Freezing Instructions

You can freeze the pasta salad for up to 3 months in a freezer-safe container. However, be aware that fresh vegetables like cucumber and arugula will lose their texture upon thawing. It is better to freeze only the pasta and dressing components.

Defrosting Process

To thaw frozen pasta salad, move the container to the refrigerator for approximately 6 hours. Do not thaw it at room temperature to avoid bacterial growth. Once defrosted, stir well and add fresh greens if needed.

Troubleshooting Common Issues

Preventing Mushy Pasta

If your pasta often turns out mushy, check your boiling water levels and salt. Ensure you are not overcooking the pasta beyond the al dente stage. Rinsing with cold water immediately stops the cooking process.
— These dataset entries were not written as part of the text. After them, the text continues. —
Definition number_writes (nodeName taskId : string) (ws : list (string * value)) :
    list ChannelWrite :=
  imap (fun i p => mkWrite nodeName taskId i p.1 p.2) ws.

Definition harvestNodeOutput (nodeName taskId : string) (output : value) :
    list ChannelWrite * list (string * value) :=
  let '(ws, ds) := consume output in (number_writes nodeName taskId ws, ds).

Definition directiveUpdateToWrites (nodeName : string) (update : value) : list ChannelWrite :=
  number_writes nodeName "__directive__" (entries update).

Definition groupWritesByTask (writes : list ChannelWrite) : list (string * list ChannelWrite) :=
  foldl (fun out w =>
    jset (cw_taskId w) (default [] (jget (cw_taskId w) out) ++ [w])%list out) [] writes.

(** [writes.map((w, idx) => ({ taskId, index: idx, channel, value }))] *)
Definition pending_of (writes : list ChannelWrite) : list PendingWrite :=
  imap (fun i w => mkPending (cw_taskId w) i (cw_channel w) (cw_value w)) writes.

(** ** The per-node policy

    The clock decides when a timeout or an abort lands; [TaskEnv] is one such
    schedule, measured in attempts of the body. *)

Record TaskEnv := mkTaskEnv {
  (** the node timer fires before this attempt settles *)
  te_timeout : option nat;
  (** the step signal aborts during this attempt ([false]) or in the backoff
      that follows it ([true]) *)
  te_abort : option (nat * bool);
}.

Definition quiet_env : TaskEnv := mkTaskEnv None None.

Definition aborted_at_settle (env : TaskEnv) (attempt : nat) : bool :=
  match te_abort env with
  | Some (k, inBackoff) => bool_decide (k < attempt) || (bool_decide (k = attempt) && negb inBackoff)
  | None => false
  end.

Definition aborted_after (env : TaskEnv) (attempt : nat) : bool :=
  match te_abort env with Some (k, _) => bool_decide (k <= attempt) | None => false end.

Definition maxAttempts_of (retry : option RetryPolicy) : nat :=
  Z.to_nat (Z.max 1 (default 1%Z (retry ≫= rp_maxAttempts))).

Definition backoffBase_of (retry : option RetryPolicy) : Z :=
  Z.max 0 (default 250%Z (retry ≫= rp_backoffMs)).

(** [backoffBase * 2 ** (attempt - 1)] *)
Definition backoff_of (retry : option RetryPolicy) (attempt : nat) : Z :=
  (backoffBase_of retry * 2 ^ (Z.of_nat attempt - 1))%Z.

Definition run_body (node : WorkflowNode) (ctx : WorkflowContext) (task : PlannedTask)
    (attempt : nat) : result exn value :=
  if decide (tk_source task = SrcResume)
  then runWithPauseResume (default [] (tk_resumeValues task)) (tk_resumeMeta task)
                          (wn_run node ctx attempt)
  else run_unscoped (wn_run node ctx attempt).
Stopping Vegetables from Wilting

Wilted vegetables are usually caused by adding ingredients to warm pasta. Ensure the pasta has reached room temperature or is chilled before mixing. Also, add the arugula last to prevent it from bruising during the tossing process.

Fixing Bland Flavors

If the salad tastes bland, it likely needs more acidity or salt. Add an extra tablespoon of lemon juice or a pinch of salt. Let the salad sit for another 30 minutes to allow the flavors to deepen.

Frequently Asked Questions

What is chickpea pasta?

Chickpea pasta is a gluten-free alternative made from chickpea flour. It contains significantly more protein and fiber than traditional wheat-based pasta. This makes it a great choice for those looking to increase their nutrient intake.

Is this recipe gluten-free?

Yes, this recipe is entirely gluten-free as long as you use certified gluten-free chickpea pasta. All other ingredients, including the vegetables and dressing, are naturally gluten-free.

Can I make this pasta salad vegan?

Yes, you can make it vegan by omitting the feta cheese. You may replace the cheese with diced avocado, extra olives, or capers to maintain the savory profile.

Does this salad keep well?

Yes, this salad keeps very well for up to 5 days in the refrigerator. Because it uses a vinaigrette instead of mayo, it remains stable and fresh for longer periods.

Should I heat the pasta salad before serving?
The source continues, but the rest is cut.